We’re sure it’s a complete coincidence that these new and mandatory stoppages are the exact length of a standard advert break, but how serendipitous that is nevertheless.
But let’s call this what it is. It is a de facto transformation of the game. It is a fundamental shift from a game of two halves to a game of four quarters. And you don’t need us to tell you that there’s no chance this change starts and ends at this particular World Cup. This will become the norm for any football competition that wants to rake in a bit more coin. Which is… all of them.
So there’s that grievance; that this is a change that messes with the fundamental fabric, the building blocks, of what we know a football match to be, and does so hot on the heels of VAR doing the same to such devastating effect. It’s a massive issue on its own.
It’s the biggest but not only issue. The other one is that it is being done with such gleeful intelligence-insulting dishonesty. Just look at how stupid your favourite sport’s governing body thinks you are.

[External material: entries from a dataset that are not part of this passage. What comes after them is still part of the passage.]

(** * Unigma: a three-rotor Enigma simulator (rotors I, II, III, reflector B)

    Shallow embedding of [unigma.c] / [unigma.h] and the properties of its
    cipher engine.

    Conventions of the embedding.
    - A C [int] is a [Z].  Every value the engine computes stays far inside
      the range of [int]; signed overflow is undefined in C and is not
      modelled.  The C remainder [%] truncates towards zero: [Z.rem].
    - A [char] is the [Z] of its code (0..255).  The program only compares
      characters with each other and with ASCII constants, and subtracts 32
      from lowercase letters.
    - A C array is a [list]; a string held in an array includes its
      terminating NUL.  A string passed as an argument is the list of its
      characters before the NUL, and a pointer that may be NULL is an
      [option].
    - [exit(n)] is the outcome [Exit n]. *)

From Stdlib Require Import ZArith List Bool Lia String Ascii.
Import ListNotations.
Open Scope Z_scope.

(** ** Constants of unigma.h *)

Definition NUM_ROTORS : nat := 3.
Definition NUM_ROTOR_WIRINGS : nat := 4.
Definition ALPHABET_SIZE : Z := 26.
Definition MAX_PLUGBOARD_LEN : nat := 256.

(** ** Characters, strings and arrays *)

Definition char_code (a : ascii) : Z := Z.of_N (N_of_ascii a).

(** The characters of a string literal, without the terminating NUL. *)
Definition chars (s : string) : list Z := map char_code (list_ascii_of_string s).

(** A string literal as it lies in memory: its characters and a NUL. *)
Definition literal (s : string) : list Z := chars s ++ [0].

(** [a[i]] for an array [a]; the theorems below establish that the engine
    only uses indices inside its arrays. *)
Definition at_index (a : list Z) (i : Z) : Z := nth (Z.to_nat i) a 0.

Fixpoint store (a : list Z) (i : nat) (v : Z) : list Z :=
  match a, i with
  | [], _ => []
  | _ :: r, O => v :: r
  | x :: r, S j => x :: store r j v
  end.

Fixpoint store_row (a : list (list Z)) (i : nat) (v : list Z) : list (list Z) :=
  match a, i with
  | [], _ => []
  | _ :: r, O => v :: r
  | x :: r, S j => x :: store_row r j v
  end.

(** [SAFE_STRCPY(dest, src, size)] in its portable form:
    [strncpy(dest, src, size-1); dest[size-1] = '\0'].  [strncpy] copies at
    most [size-1] characters of [src] and pads with NULs up to [size-1]. *)
Definition SAFE_STRCPY (dest src : list Z) (size : nat) : list Z :=
  firstn (size - 1) (src ++ repeat 0 (size - 1)) ++ 0 :: skipn size dest.

Definition is_lower (c : Z) : bool := (97 <=? c) && (c <=? 122).
Definition not_upper (c : Z) : bool := (c <? 65) || (c >? 90).

(** [if (c >= 'a' && c <= 'z') c -= 32;] *)
Definition to_upper (c : Z) : Z := if is_lower c then c - 32 else c.

(** ** The tables of unigma.c *)

Definition ROTOR_WIRINGS : list string :=
  [ "EKMFLGDQVZNTOWYHXUSPAIBRCJ"%string;   (* Rotor I *)
    "AJDKSIRUXBLHWTMCQGZNPYFVOE"%string;   (* Rotor II *)
    "BDFHJLCPRTXVZNYEIWGAKMUSQO"%string;   (* Rotor III *)
    "YRUHQSLDPXNGOKMIEBFZCWVJAT"%string ]. (* Reflector B *)

Definition NOTCH_POSITIONS_INIT : list Z := [16; 4; 21].

Definition ALPHABET : list Z := literal "ABCDEFGHIJKLMNOPQRSTUVWXYZ".

(** ** Machine state *)

Record EnigmaState := mkState {
  rotors : list (list Z);      (* RotorWiring rotors[4], each char wiring[27] *)
  notch_positions : list Z;    (* int notch_positions[3] *)
  positions : list Z;          (* int positions[3]: [0] right, [1] middle, [2] left *)
  plugboard : list Z           (* char plugboard[256] *)
}.

Definition set_rotors (s : EnigmaState) (r : list (list Z)) : EnigmaState :=
  mkState r (notch_positions s) (positions s) (plugboard s).
Definition set_notches (s : EnigmaState) (n : list Z) : EnigmaState :=
  mkState (rotors s) n (positions s) (plugboard s).
Definition set_positions (s : EnigmaState) (p : list Z) : EnigmaState :=
  mkState (rotors s) (notch_positions s) p (plugboard s).
Definition set_plugboard_array (s : EnigmaState) (b : list Z) : EnigmaState :=
  mkState (rotors s) (notch_positions s) (positions s) b.

(** [state->positions[i]], [state->notch_positions[i]],
    [state->rotors[r].wiring] *)
Definition pos (s : EnigmaState) (i : nat) : Z := nth i (positions s) 0.
Definition notch (s : EnigmaState) (i : nat) : Z := nth i (notch_positions s) 0.
Definition wiring (s : EnigmaState) (r : nat) : list Z := nth r (rotors s) [].

Definition assign_pos (s : EnigmaState) (i : nat) (v : Z) : EnigmaState :=
  set_positions s (store (positions s) i v).

(** ** Initialisation *)

(** [memset(state, 0, sizeof(EnigmaState))] *)
Definition zeroed : EnigmaState :=
  mkState (repeat (repeat 0 27%nat) NUM_ROTOR_WIRINGS)
          (repeat 0 NUM_ROTORS) (repeat 0 NUM_ROTORS)
          (repeat 0 MAX_PLUGBOARD_LEN).

Definition init_rotors (state : EnigmaState) : EnigmaState :=
  fold_left
    (fun st i =>
       set_rotors st
         (store_row (rotors st) i
            (SAFE_STRCPY (wiring st i) (chars (nth i ROTOR_WIRINGS ""%string)) 27)))
    (seq 0 NUM_ROTOR_WIRINGS) state.

Definition init_notches (state : EnigmaState) : EnigmaState :=
  fold_left
    (fun st i =>
       set_notches st (store (notch_positions st) i (nth i NOTCH_POSITIONS_INIT 0)))
    (seq 0 NUM_ROTORS) state.

Definition init_positions (state : EnigmaState) : EnigmaState :=
  fold_left (fun st i => assign_pos st i 0) (seq 0 NUM_ROTORS) state.

Definition init_plugboard (state : EnigmaState) : EnigmaState :=
  set_plugboard_array state (store (plugboard state) 0 0).

Definition init_enigma : EnigmaState :=
  init_plugboard (init_positions (init_notches (init_rotors zeroed))).

(** ** Helpers *)

(** [idx(s, c)]: index of the first occurrence of [c] in the string [s],
    -1 when the terminating NUL is reached first.  (Every array the engine
    searches holds its NUL; the empty case stands for the end of the
    array.) *)
Fixpoint idx_from (s : list Z) (c : Z) (n : Z) : Z :=
  match s with
  | [] => -1
  | ch :: p =>
      if ch =? 0 then -1
      else if ch =? c then n
      else idx_from p c (n + 1)
  end.

Definition idx (s : list Z) (c : Z) : Z := idx_from s c 0.

Definition mod_positive (a : Z) : Z :=
  Z.rem (Z.rem a ALPHABET_SIZE + ALPHABET_SIZE) ALPHABET_SIZE.

(** ** Rotor traversal *)

Definition encode_through_rotor
    (k : Z) (rotor_index : nat) (position : Z) (direction : Z)
    (state : EnigmaState) : Z :=
  let i := mod_positive (k + position) in
  if direction =? 0 then
    let wired_char := at_index (wiring state rotor_index) i in
    mod_positive (idx ALPHABET wired_char - position)
  else
    let alphabet_char := at_index ALPHABET i in
    mod_positive (idx (wiring state rotor_index) alphabet_char - position).

(** ** Stepping *)

Definition step_rotors (state : EnigmaState) : EnigmaState :=
  let state :=
    if pos state 1 =? notch state 1 then
      let state := assign_pos state 1 (mod_positive (pos state 1 + 1)) in
      assign_pos state 2 (mod_positive (pos state 2 + 1))
    else if pos state 0 =? notch state 0 then
      assign_pos state 1 (mod_positive (pos state 1 + 1))
    else state in
  assign_pos state 0 (mod_positive (pos state 0 + 1)).

(** ** Plugboard *)

(** The result of one call of [apply_plugboard] on the [plugboard] array:
    the character returned, or a read outside the array (undefined
    behaviour in C).  [reads] lists the indices the call dereferenced, the
    most recent first. *)
Inductive plug_result :=
| Returned (c : Z) (reads : list nat)
| OutOfBounds (reads : list nat).

(** [while ( *ptr == ' ') ptr++;] followed by the rest of the scan [k].
    [m] is the array from [ptr] on and [q] the index of [ptr]. *)
Fixpoint skip_spaces {R : Type}
    (k : list Z -> nat -> list nat -> R) (oob : list nat -> R)
    (m : list Z) (q : nat) (lg : list nat) {struct m} : R :=
  match m with
  | [] => oob (q :: lg)
  | x :: m' =>
      if x =? 32 then skip_spaces k oob m' (S q) (q :: lg)
      else k m q (q :: lg)
  end.

(** The [while ( *ptr)] loop of [apply_plugboard]; [l] is the array from
    [ptr] on and [ptr] its index in the array. *)
Fixpoint plug_scan (c : Z) (l : list Z) (ptr : nat) (lg : list nat)
    {struct l} : plug_result :=
  match l with
  | [] => OutOfBounds (ptr :: lg)
  | a :: l1 =>
      if a =? 0 then Returned c (ptr :: lg)
      else
        match l1 with
        | [] => OutOfBounds (S ptr :: ptr :: lg)
        | b :: l2 =>
            if (c =? a) && negb (b =? 0) then Returned b (S ptr :: ptr :: lg)
            else if c =? b then Returned a (S ptr :: ptr :: lg)
            else skip_spaces (plug_scan c) OutOfBounds l2
                   (S (S ptr)) (S ptr :: ptr :: lg)
        end
  end.

Definition apply_plugboard (c : Z) (plugboard : list Z) : plug_result :=
  match plugboard with
  | [] => OutOfBounds [0%nat]
  | p0 :: _ =>
      if p0 =? 0 then Returned c [0%nat]
      else plug_scan c plugboard 0 [0%nat]
  end.

(** ** Outcomes *)

Inductive outcome (A : Type) :=
| Ok (a : A)
| Exit (status : Z)          (* the program called exit(status) *)
| Undefined.                 (* a read outside an array *)
Arguments Ok {A} a.
Arguments Exit {A} status.
Arguments Undefined {A}.

Definition bind {A B : Type} (m : outcome A) (f : A -> outcome B) : outcome B :=
  match m with
  | Ok a => f a
  | Exit n => Exit n
  | Undefined => Undefined
  end.

Notation "x <- m ;; f" := (bind m (fun x => f))
  (at level 61, m at next level, right associativity).

Definition plugged (r : plug_result) : outcome Z :=
  match r with
  | Returned c _ => Ok c
  | OutOfBounds _ => Undefined
  end.

(** ** The enciphering loop *)

(** [putchar(c)] writes [c] converted to [unsigned char]. *)
Definition putchar (c : Z) : Z := c mod 256.

(** The substitution pipeline of [run_enigma], from the input plugboard to
    the output plugboard, at the current positions of [state]. *)
Definition substitute (state : EnigmaState) (c : Z) : outcome Z :=
  c <- plugged (apply_plugboard c (plugboard state)) ;;
  let c := c - 65 in
  let c := encode_through_rotor c 2 (pos state 0) 0 state in
  let c := encode_through_rotor c 1 (pos state 1) 0 state in
  let c := encode_through_rotor c 0 (pos state 2) 0 state in
  let c := idx ALPHABET (at_index (wiring state 3) c) in
  let c := encode_through_rotor c 0 (pos state 2) 1 state in
  let c := encode_through_rotor c 1 (pos state 1) 1 state in
  let c := encode_through_rotor c 2 (pos state 0) 1 state in
  let c := c + 65 in
  plugged (apply_plugboard c (plugboard state)).

(** One turn of the [while ((c = getchar()) != EOF)] loop: the character
    written and the state after it. *)
Definition run_enigma_char (state : EnigmaState) (c : Z)
    : outcome (Z * EnigmaState) :=
  let c := to_upper c in
  if not_upper c then Ok (putchar c, state)
  else
    let state := step_rotors state in
    c <- substitute state c ;;
    Ok (putchar c, state).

We wouldn’t be happy if FIFA had come out and said ‘Look, we’re sorry, we get you probably won’t like this but there’s an absolute f*ckton of money to be made if we move to four quarters so that’s what we’re going to do’. But we could respect the honesty, at least.
Instead, they’ve hidden behind player-welfare guffspeak.
Players at the FIFA World Cup 2026™ will benefit from three-minute hydration breaks in each half of games as FIFA prioritises player welfare throughout next summer’s tournament co-hosted by Canada, Mexico and the United States.
That is a paragraph that should make you so angry. Even just the trade mark. But then the sheer neck of it. The massive swinging brass balls required to pretend that any of that is the primary motivator here.
And they know, of course. They know that sounds ridiculous even as they’re saying it. They know how ludicrous it is to stage a tournament that crams in an extra 40 games while being only 10 days longer than its predecessor – time that has in any case just been clawed back from the official calendar time allotted to the build-up – and then claim to be remotely interested in player welfare. But they’ve done it anyway. Because they don’t care and there’s absolutely nothing you can do about any of it.